- Directions
How many lines below include the string "dtype"? State the number alone.

** Available records follows **

Lemma dict_setitem_keys {V : Type} (d : list (string * V)) (k : string) (v : V) :
  (dict_setitem d k v).*1 = if decide (k ∈ d.*1) then d.*1 else d.*1 ++ [k].
Proof.
  induction d as [|[k0 v0] d IH].
  - rewrite decide_False; [reflexivity | apply not_elem_of_nil].
  - rewrite !fmap_cons. cbn [dict_setitem fst].
    destruct (decide (k = k0)) as [->|Hk].
    + rewrite decide_True by (by left). reflexivity.
    + rewrite fmap_cons, IH. cbn [fst].
      destruct (decide (k ∈ d.*1)) as [Hin|Hin].
      * rewrite decide_True by (by right). reflexivity.
      * rewrite decide_False; [reflexivity |].
        intros [?|?]%elem_of_cons; congruence.
Qed.

Lemma dict_fold_keys {V : Type} (pairs d : list (string * V)) :
  NoDup (d.*1) ->
  let d' := fold_left (fun d kv => dict_setitem d kv.1 kv.2) pairs d in
  NoDup (d'.*1) /\ d'.*1 `sublist_of` d.*1 ++ pairs.*1.
Proof.
  revert d; induction pairs as [|[k v] pairs IH]; intros d Hnd; simpl.
  - split; [exact Hnd | by rewrite app_nil_r].
  - assert (NoDup ((dict_setitem d k v).*1)) as Hnd'.
    { rewrite dict_setitem_keys.
      destruct (decide (k ∈ d.*1)) as [Hin|Hin]; [exact Hnd |].
      apply NoDup_app. repeat split; [exact Hnd | | apply NoDup_singleton].
      intros x Hx ->%list_elem_of_singleton. by apply Hin. }
    destruct (IH _ Hnd') as [H1 H2]. split; [exact H1 |].
    etrans; [exact H2 |]. rewrite dict_setitem_keys.
    destruct (decide (k ∈ d.*1)).
    + apply sublist_app; [reflexivity | by constructor].
    + by rewrite <- app_assoc.
Qed.

Lemma dict_get_fold_fun {V : Type} (f : string -> option V)
    (pairs d : list (string * V)) (k : string) :
  (forall k' v', (k', v') ∈ pairs -> f k' = Some v') ->
  dict_get (fold_left (fun d kv => dict_setitem d kv.1 kv.2) pairs d) k
  = if decide (k ∈ pairs.*1) then f k else dict_get d k.
Proof.
  revert d; induction pairs as [|[k0 v0] pairs IH]; intros d Hf.
  - rewrite decide_False; [reflexivity | apply not_elem_of_nil].
  - cbn [fold_left]. rewrite IH by (intros k' v' Hin; apply Hf; by right).
    rewrite dict_get_setitem, fmap_cons. cbn [fst snd].
    destruct (decide (k ∈ pairs.*1)) as [Hin|Hin].
    + rewrite decide_True; [reflexivity | by right].
    + destruct (decide (k = k0)) as [->|Hk].
      * rewrite decide_True by by left. symmetry. apply Hf. by left.
      * rewrite decide_False; [reflexivity |].
        intros [?|?]%elem_of_cons; congruence.
Qed.

Lemma dict_get_restrict_chunks (dims : list string)
    (chunks : gmap string T_ChunkDim) (dim : string) :
  dict_get (restrict_chunks dims chunks) dim
  = if decide (dim ∈ dims) then chunks !! dim else None.
Proof.
  unfold restrict_chunks, dict.
  rewrite (dict_get_fold_fun (fun k => chunks !! k))
    by (intros k v Hin; by apply elem_chunks_items in Hin as [_ ?]).
  cbn [dict_get]. destruct (decide (dim ∈ dims)) as [Hin|Hin].
  - destruct (chunks !! dim) as [v|] eqn:Hv.
    + rewrite decide_True; [done |].
      apply list_elem_of_fmap. exists (dim, v). split; [done |].
      by apply elem_chunks_items.
    + by destruct (decide (dim ∈ (chunks_items dims chunks).*1)).
  - rewrite decide_False; [done |].
    intros ((k & v) & -> & Hkv)%list_elem_of_fmap.
    by apply elem_chunks_items in Hkv as [? _].
Qed.

(** X14: the request that [_maybe_chunk] hands on holds, for every
    dimension of the variable that the caller's request mentions, the
    requested value, and nothing else; its keys are distinct and come in
    the order of the dimensions of the variable. *)
Theorem restrict_chunks_spec :
  forall (dims : list string) (chunks : gmap string T_ChunkDim),
    (forall dim,
        dict_get (restrict_chunks dims chunks) dim
        = if decide (dim ∈ dims) then chunks !! dim else None)
    /\ NoDup ((restrict_chunks dims chunks).*1)
    /\ (restrict_chunks dims chunks).*1 `sublist_of` dims.
Proof.
  intros dims chunks.
  destruct (dict_fold_keys (chunks_items dims chunks) [] NoDup_nil_2)
    as [Hnd Hsub].
  split; [|split].
  - apply dict_get_restrict_chunks.
  - exact Hnd.
  - etrans; [exact Hsub | apply chunks_items_keys].
Qed.

Lemma lookup_list_to_map_dict_get {V : Type} (l : list (string * V))
    (k : string) :
  (list_to_map l : gmap string V) !! k = dict_get l k.
Proof.
  induction l as [|[k0 v0] l IH]; simpl; [apply lookup_empty |].
  rewrite lookup_insert. destruct (decide (k0 = k)) as [->|Hk].
  - by rewrite decide_True.
  - rewrite decide_False by congruence. exact IH.
Qed.

(** X15: cutting a request down to the dimensions of the variable, as
    [_maybe_chunk] does, changes nothing of what [_get_chunk] resolves
    from it: the same mapping, the same warnings, the same cache. *)
Theorem get_chunk_restricted_request :
  forall (dtype : Type) (chunkmanager : ChunkManagerEntrypoint dtype)
         (var : variable dtype) (chunks : gmap string T_ChunkDim) (c : lru),
    _get_chunk var
      (ChunksMapping (list_to_map (restrict_chunks (dims var) chunks))) c
    = _get_chunk var (ChunksMapping chunks) c.
Proof.
  intros dtype cm var chunks c. unfold _get_chunk.
  destruct (is_IndexVariable var); [reflexivity |].
  unfold bind at 1 3. unfold lift at 1 3. cbn [returned cache_after warnings].
  destruct (preferred_chunk_shape_of _ _ _) as [pcs|e]; [|reflexivity].
  unfold bind at 1 4. unfold lift at 1 4. cbn [returned cache_after warnings].
  rewrite (candidate_chunk_shape_ext
             (chunks_mapping (dims var)
                (ChunksMapping
                   (list_to_map (restrict_chunks (dims var) chunks))))
             (chunks_mapping (dims var) (ChunksMapping chunks)));
    [reflexivity |].
  intros dim Hdim. unfold effective_request. simpl.
  by rewrite lookup_list_to_map_dict_get, dict_get_restrict_chunks, decide_True.
Qed.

** End of Available records **

- Response to this task
3